Amazon micropayment service lets you pay with credit card transaction anywhere
from $0.05 to $9.99 with a 5% + .05 cent transaction fee. Which isn't as good
as bitcoin but it is still pretty good as far as credit card fees go.

[https://payments.amazon.com/help/Amazon-Flexible-Payments-
Se...](https://payments.amazon.com/help/Amazon-Flexible-Payments-
Service/Creating-Managing-Your-Account/Amazon-Payments-Fees)

Many small micro-payments can really add up. This can be huge for content
creators. I would really like to give tips to people who create educational
science videos, open source software, open source hardware, write detailed
tutorials for hardware and software projects, take the time to help me on
forums, etc. Many content creators on the internet have helped me. I might not
want to give a lot to each but I can give a small tip. Which can still make a
difference to the creator if many people also do the same.

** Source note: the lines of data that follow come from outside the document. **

(** * skulls: lock store, update oracle, installer and skill selection

    A shallow embedding of the decision logic of the [skulls] command-line
    tool (TypeScript): [src/installer.ts], [src/skill-lock.ts], [src/cli.ts]
    and the selection step of [src/add.ts].

    Conventions of the embedding.
    - A JavaScript string is a Rocq [string].  Every pattern the code matches
      on ('/', '.', '-', 'SKILL.md', '.git', [a-z0-9._]) is made of ASCII
      characters, so matching and slicing on the UTF-8 bytes agrees with
      matching and slicing on UTF-16 code units.
    - [String.prototype.toLowerCase] depends on the Unicode case tables of the
      JavaScript engine; it is a parameter of [sanitizeName].
    - A JavaScript object used as a dictionary ([lock.skills],
      [skillFiles]) is a [gmap string _] of the keys it has of its own;
      what the code does with the names every object inherits
      ('__proto__', 'toString', ...) is written out where it reads, tests
      or assigns a key.
    - [null] / [undefined] results are [None]; thrown exceptions that the
      code catches are explicit error results.
    - File operations awaited one at a time are sequenced in a monad over
      the log of the operations issued.  The operations [copyDirectory]
      starts under [Promise.all] are calls that wait together; the order
      in which they settle is a parameter. *)

From Stdlib Require Import Ascii String QArith.
From stdpp Require Import gmap strings list fin_maps pretty.

Local Open Scope nat_scope.
Set Warnings "-register-all".

(** ** JavaScript string primitives used by the sources *)
Module JsString.

Definition chars (s : string) : list ascii := String.list_ascii_of_string s.
Definition str (l : list ascii) : string := String.string_of_list_ascii l.

(** [s.endsWith(suf)] *)
Definition endsWith (s suf : string) : bool :=
  bool_decide (chars suf `suffix_of` chars s).

(** [s.startsWith(pre)] *)
Definition startsWith (s pre : string) : bool :=
  bool_decide (chars pre `prefix_of` chars s).

(** [s.slice(0, -n)] for a positive literal [n] *)
Definition sliceEnd (s : string) (n : nat) : string :=
  str (take (length (chars s) - n) (chars s)).

(** [s.substring(0, n)] *)
Definition substring0 (s : string) (n : nat) : string :=
  str (take n (chars s)).

(** JavaScript truthiness of a string: the empty string is falsy. *)
Definition truthy (s : string) : bool :=
  match s with EmptyString => false | String _ _ => true end.

(** Truthiness of [string | null | undefined]. *)
Definition truthyOpt (o : option string) : bool :=
  match o with Some s => truthy s | None => false end.

(** [s.replace(/\\/g, '/')] *)
Definition backslashToSlash (s : string) : string :=
  str (map (fun c => if Ascii.eqb c "\"%char then "/"%char else c) (chars s)).

(** [s.replace(/\.git$/, '')]: without the [m] flag [$] is the end of input. *)
Definition stripDotGit (s : string) : string :=
  if endsWith s ".git" then sliceEnd s 4 else s.

(** [s.replace(/\/$/, '')] *)
Definition stripSlashEnd (s : string) : string :=
  if endsWith s "/" then sliceEnd s 1 else s.

(** ASCII lower-casing: what [toLowerCase] does on a string whose code
    units are all below 128. *)
Definition lowerAscii (c : ascii) : ascii :=
  let n := nat_of_ascii c in
  if (65 <=? n) && (n <=? 90) then ascii_of_nat (n + 32) else c.

Definition toLowerCaseAscii (s : string) : string :=
  str (map lowerAscii (chars s)).

End JsString.

(** ** src/installer.ts *)
Module Installer.
Import JsString.

(** The character class [[a-z0-9._]]. *)
Definition allowedChar (c : ascii) : bool :=
  let n := nat_of_ascii c in
  ((97 <=? n) && (n <=? 122)) || ((48 <=? n) && (n <=? 57))
  || (n =? 46) || (n =? 95).

(** The character class [[.\-]]. *)
Definition dotOrHyphen (c : ascii) : bool :=
  let n := nat_of_ascii c in (n =? 46) || (n =? 45).

(** [.replace(/[^a-z0-9._]+/g, '-')]: every maximal run of characters
    outside the class becomes one hyphen.  [inRun] records that the
    previous character already belonged to the run being replaced. *)
Fixpoint replaceDisallowed (inRun : bool) (l : list ascii) : list ascii :=
  match l with
  | [] => []
  | c :: tl =>
      if allowedChar c then c :: replaceDisallowed false tl
      else if inRun then replaceDisallowed true tl
      else "-"%char :: replaceDisallowed true tl
  end.

Fixpoint dropWhile (p : ascii -> bool) (l : list ascii) : list ascii :=
  match l with
  | [] => []
  | c :: tl => if p c then dropWhile p tl else l
  end.

(** [.replace(/^[.\-]+|[.\-]+$/g, '')]: the leading run and the trailing
    run of dots and hyphens are removed. *)
Definition trimDotsHyphens (l : list ascii) : list ascii :=
  reverse (dropWhile dotOrHyphen (reverse (dropWhile dotOrHyphen l))).

Definition sanitized (toLowerCase : string -> string) (name : string) : string :=
  str (trimDotsHyphens (replaceDisallowed false (chars (toLowerCase name)))).

Definition sanitizeName (toLowerCase : string -> string) (name : string) : string :=
  let cut := substring0 (sanitized toLowerCase name) 255 in
  if truthy cut then cut else "unnamed-skill".

(** *** Paths

    The functions of Node's [path] module that the installer calls.  They
    are library code outside the repository, so the installer is written
    against this interface; [posix] below is the POSIX flavour. *)
Record PathApi := {
  join : string -> string -> string;
  resolve : string -> string;
  normalize : string -> string;
  dirname : string -> string;
  basename : string -> string;
  sep : string
}.

Definition isSlash (c : ascii) : bool := Ascii.eqb c "/"%char.
Definition notSlash (c : ascii) : bool := negb (isSlash c).

Fixpoint takeWhile (p : ascii -> bool) (l : list ascii) : list ascii :=
  match l with
  | [] => []
  | c :: tl => if p c then c :: takeWhile p tl else []
  end.

(** Split at every '/'; [cur] is the segment being read, reversed. *)
Fixpoint splitSlash (cur : list ascii) (l : list ascii) : list string :=
  match l with
  | [] => [str (reverse cur)]
  | c :: tl =>
      if isSlash c then str (reverse cur) :: splitSlash [] tl
      else splitSlash (c :: cur) tl
  end.

(** Node's [normalizeString]: empty and '.' segments vanish, '..' removes
    the segment before it; above the top it is kept when [allowAboveRoot]
    and dropped otherwise.  [acc] holds the result so far, last segment
    first. *)
Fixpoint normalizeSegments (allowAboveRoot : bool) (acc : list string)
    (segs : list string) : list string :=
  match segs with
  | [] => reverse acc
  | seg :: rest =>
      if String.eqb seg "" || String.eqb seg "." then
        normalizeSegments allowAboveRoot acc rest
      else if String.eqb seg ".." then
        match acc with
        | last :: before =>
            if String.eqb last ".." then
              normalizeSegments allowAboveRoot
                (if allowAboveRoot then ".." :: acc else acc) rest
            else normalizeSegments allowAboveRoot before rest
        | [] =>
            normalizeSegments allowAboveRoot
              (if allowAboveRoot then [".."] else []) rest
        end
      else normalizeSegments allowAboveRoot (seg :: acc) rest
  end.

Fixpoint joinSlash (segs : list string) : string :=
  match segs with
  | [] => ""
  | [s] => s
  | s :: rest => s +:+ "/" +:+ joinSlash rest
  end.

Definition normalizeString (p : string) (allowAboveRoot : bool) : string :=
  joinSlash (normalizeSegments allowAboveRoot [] (splitSlash [] (chars p))).

Definition isAbsolute (p : string) : bool := startsWith p "/".

Definition posixNormalize (p : string) : string :=
  if negb (truthy p) then "."
  else
    let trailing := endsWith p "/" in
    let body := normalizeString p (negb (isAbsolute p)) in
    if negb (truthy body) then
      (if isAbsolute p then "/" else if trailing then "./" else ".")
    else
      let body' := if trailing then body +:+ "/" else body in
      if isAbsolute p then "/" +:+ body' else body'.

Definition posixJoin (a b : string) : string :=
  match truthy a, truthy b with
  | false, false => "."
  | true, false => posixNormalize a
  | false, true => posixNormalize b
  | true, true => posixNormalize (a +:+ "/" +:+ b)
  end.

(** [resolve(p)] in a process whose working directory is [cwd]. *)
Definition posixResolve (cwd : string) (p : string) : string :=
  let withCwd :=
    if negb (truthy p) then cwd +:+ "/"
    else if isAbsolute p then p +:+ "/"
    else cwd +:+ "/" +:+ p +:+ "/" in
  if isAbsolute withCwd then "/" +:+ normalizeString withCwd false
  else
    let r := normalizeString withCwd true in
    if truthy r then r else ".".

(** [dirname]: trailing slashes and then the last segment are dropped;
    the first character is never examined by the scan. *)
Definition posixDirname (p : string) : string :=
  match chars p with
  | [] => "."
  | c0 :: tl =>
      match dropWhile notSlash (dropWhile isSlash (reverse tl)) with
      | [] => if isSlash c0 then "/" else "."
      | _ :: before =>
          match before with
          | [] => if isSlash c0 then "//" else str [c0]
          | _ :: _ => str (c0 :: reverse before)
          end
      end
  end.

I think if they charged a fee for the tip it would be a more standard business
model and people would not find it as exciting. It seems more direct to
customer this way without the man in the middle dilemma for content creators.
Also charging a fee in addition to the transaction fee would make it
increasingly difficult to tip the creator a small amount. I think the fact
they don't charge a fee on top of the transaction fee is out of necessity.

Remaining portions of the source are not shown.